One of the oldest methods of gaining clear thinking in clouded times is to ask, “Who benefits?” Did Trump and his cause benefit from the breach of Congress?
To ask that question is to answer it. No.
Did Trump bring trouble upon himself by having a rally outside of Congress? Yes.
Is his lack of judgment appalling? Yes.
Was it a failed insurrection, or coup? No.
The response of the Democratic Party and the deep-state industrial complex is to mercilessly try the former president—his family, his businesses, and anyone connected with him—in the media, in Congress, and in the criminal courts. They have “othered” half the electorate as domestic terrorists, white supremacists, authoritarians, and fascists.
Democrats appear breathlessly unaware of the daily, compounding effects of such actions. They continue to deepen our divisions, moving us closer and closer to dissolution.
Attorney General Merrick Garland’s Mar-a-Lago search warrant jumps the shark tank of credulity. The raid is all about criminalizing and conflicting the political opposition—and, in this case, about praying that Trump takes the bait and declares his candidacy before the November midterms.

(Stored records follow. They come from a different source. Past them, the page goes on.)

(** ** Turns of the task loop *)

Lemma r2t_turn id s t raw r2t o data r k (m := Z.to_nat (np_MaxRecvDataSegmentLength (ss_params s))) :
  ss_objs s !! id = Some t -> DecodeBHS (raw_BHS raw) = Ok (PR2T r2t) ->
  0 < np_MaxRecvDataSegmentLength (ss_params s) < 2 ^ 24 -> u32 (np_MaxBurstLength (ss_params s)) ->
  0 <= o -> o + Z.of_nat (length data) < 2 ^ 32 -> R2T_BufferOffset r2t = o ->
  0 <= R2T_DesiredDataTransferLength r2t <= np_MaxBurstLength (ss_params s) ->
  (desired r2t <= length data)%nat ->
  tk_reader t = Some r -> rd_bytes r = data -> rd_err r = EOF ->
  room ((desired r2t + m - 1) / m + k) (ss_writeCh s) ->
  exists s' r' b,
    taskLoop_PDU id raw s = Done (true, s') /\
    ss_objs s' = <[id := set_tk_reader (Some r') t]> (ss_objs s) /\
    ss_writeCh s' = sent_on (map (raw_dataOut (ss_digestHeader s) (ss_digestData s)) b) (ss_writeCh s) /\
    ss_router s' = ss_router s /\ ss_tasks s' = ss_tasks s /\ ss_params s' = ss_params s /\
    ss_digestHeader s' = ss_digestHeader s /\ ss_digestData s' = ss_digestData s /\
    rd_bytes r' = drop (desired r2t) data /\ rd_err r' = EOF /\
    concat (map DataOut_Data b) = take (desired r2t) data /\ Forall (carries o data) b /\
    room k (ss_writeCh s').
Proof.
  intros Ho Hdec Hm Hmb Ho0 Hlen Hoff Hdes Htot Hr Hb Herr Hroom. unfold taskLoop_PDU.
  rewrite (SM_bind_Done _ _ _ _ _ (task_at_Done id s t Ho)), Hdec.
  rewrite (SM_bind_Done _ _ _ _ _ (window_update_Done _ _ s)). set (s1 := set_window _ s).
  rewrite (SM_bind_Done _ _ _ _ _ (updateStatSN_Done _ s1)). set (s2 := set_expStatSN _ s1).
  rewrite (SM_bind_Done _ _ s2 (ss_digestHeader s) s2), (SM_bind_Done _ _ s2 (ss_digestData s) s2),
    (SM_bind_Done _ _ s2 (ss_params s) s2) by done.
  destruct (handleR2T_ok (ss_digestHeader s) (ss_digestData s) (ss_params s) r2t o data r
    (mkTS t (ss_writeCh s2) (ss_expStatSN s2)) k) as (r' & b & HR & H1 & H2 & H3 & H4 & H5); try done.
  rewrite (SM_bind_Done _ _ _ _ _ (on_task_Done id _ s2 t None _ Ho HR)).
  eexists _, r', b. split; [reflexivity|]. by repeat (split; [done|]).
Qed.
(* ===== verification/Hazards.v ===== *)
(** What a session does at the edges of the protocol: overtaken and repeated
    Data-In PDUs, Data-In and R2T for the wrong kind of task, status numbers,
    failed submissions, retries and aborts
    ([src/internal/session/session.go], [datain.go], [tmf.go]). *)
From S2P Require Import Prelude Errors Bhs PduTactics PduInitiator PduTarget Pdu GoIO Digest Framer.
From S2P Require Import Chan Serial Router Negotiation CmdWindow Config Types Task Reassembly DataOut Session.
From S2P Require Import Unsolicited Lifecycle TaskLoop Write.
#[local] Open Scope string_scope.
#[local] Open Scope list_scope.
#[local] Open Scope Z_scope.

(** ** Lemmas *)

Lemma handleDataIn_gap din s : 1 <= tk_erl (ts_task s) -> DataIn_DataSN din <> tk_nextDataSN (ts_task s) ->
  room 1 (ts_writeCh s) -> exists s',
  handleDataIn din s = Done ((), s') /\
  tk_resultCh (ts_task s') = tk_resultCh (ts_task s) /\ tk_done (ts_task s') = tk_done (ts_task s) /\
  tk_itt (ts_task s') = tk_itt (ts_task s) /\
  pending_of (ts_task s') !! DataIn_DataSN din = Some din.
Proof.
  intros He Hsn Hr. unfold handleDataIn. rewrite (SM_bind_Done _ _ s (ts_task s) s) by done.
  assert (Ht : exists t1, SM_when ((tk_erl (ts_task s) >=? 1) && tk_snackTimeout (ts_task s)) resetSnackTimer s
    = Done ((), mkTS t1 (ts_writeCh s) (ts_expStatSN s)) /\ tk_resultCh t1 = tk_resultCh (ts_task s) /\
      tk_done t1 = tk_done (ts_task s) /\ tk_itt t1 = tk_itt (ts_task s) /\ tk_erl t1 = tk_erl (ts_task s)).
  { unfold SM_when. destruct (_ && _); [by eexists|]. exists (ts_task s). split; [by destruct s|done]. }
  destruct Ht as (t1 & Ht & E1 & E2 & E3 & E4). rewrite (SM_bind_Done _ _ _ _ _ Ht).
  rewrite (proj2 (Z.eqb_neq _ _) Hsn). cbn [negb].
  set (s1 := mkTS t1 (ts_writeCh s) (ts_expStatSN s)). unfold handleGap.
  rewrite (SM_bind_Done _ _ s1 t1 s1) by done. rewrite E4, (proj2 (Z.geb_le _ _)) by lia.
  set (sn := mkSnackState _ _ _).
  set (s2 := mkTS (set_tk_snack (Some sn) t1) (ts_writeCh s) (ts_expStatSN s)).
  rewrite (SM_bind_Done _ _ s1 () s2) by done. rewrite (SM_bind_Done _ _ s2 (ts_expStatSN s) s2) by done.
  destruct (sendSNACK_ok SNACKTypeDataR2T (tk_nextDataSN t1) (uint32 (DataIn_DataSN din - tk_nextDataSN t1))
    (ts_expStatSN s) s2 Hr) as (c' & Hs & _).
  rewrite (SM_bind_Done _ _ _ _ _ Hs). eexists. split; [reflexivity|].
  split; [done|]. split; [done|]. split; [done|]. unfold pending_of. simpl. apply lookup_insert_eq.
Qed.

Lemma SM_bind_Panics {S A B} (m : SM S A) (f : A -> SM S B) s : m s = Panics -> (m ≫= f) s = Panics.
Proof. unfold mbind, SM_bind. by intros ->. Qed.

Lemma appendData_panics data s : tk_streaming (ts_task s) = false -> tk_buf (ts_task s) = None ->
  appendData data s = Panics.
Proof.
  intros H1 H2. unfold appendData. rewrite (SM_bind_Done _ _ s (ts_task s) s) by done. by rewrite H1, H2.
Qed.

Attorney General Garland, you’ve undermined your allies’ carefully orchestrated public relations campaign portraying you as a statesman and a moderate, whose impeccable judicial temperament would make the legal profession proud. Instead, you’re coming off as a partisan hatchet man, who somehow thinks it’s un-American to question the Justice Department or the FBI. Come again?
Former Attorney General William Barr: Thank you, sir. You are, first and foremost, a public servant. The contrast between your restraint and Garland’s rogue behavior couldn’t be sharper.
Unbearables: you grow scarier when deflecting attention from your policy failures by criminalizing politics.
You need to take a step back from your “unprecedented” abyss and accept the political consequences of your command-and-control comeuppance and start playing again by the rules once recognized by both sides—Deplorable and Unbearable alike.
Civil war may seem likely—but it is not inexorable. It can be avoided. Let’s avoid it. We the People—and those who represent us—need to settle our disputes in the voting booth in fair and trustworthy elections; not in the weaponization of the law unequally applied to political opponents.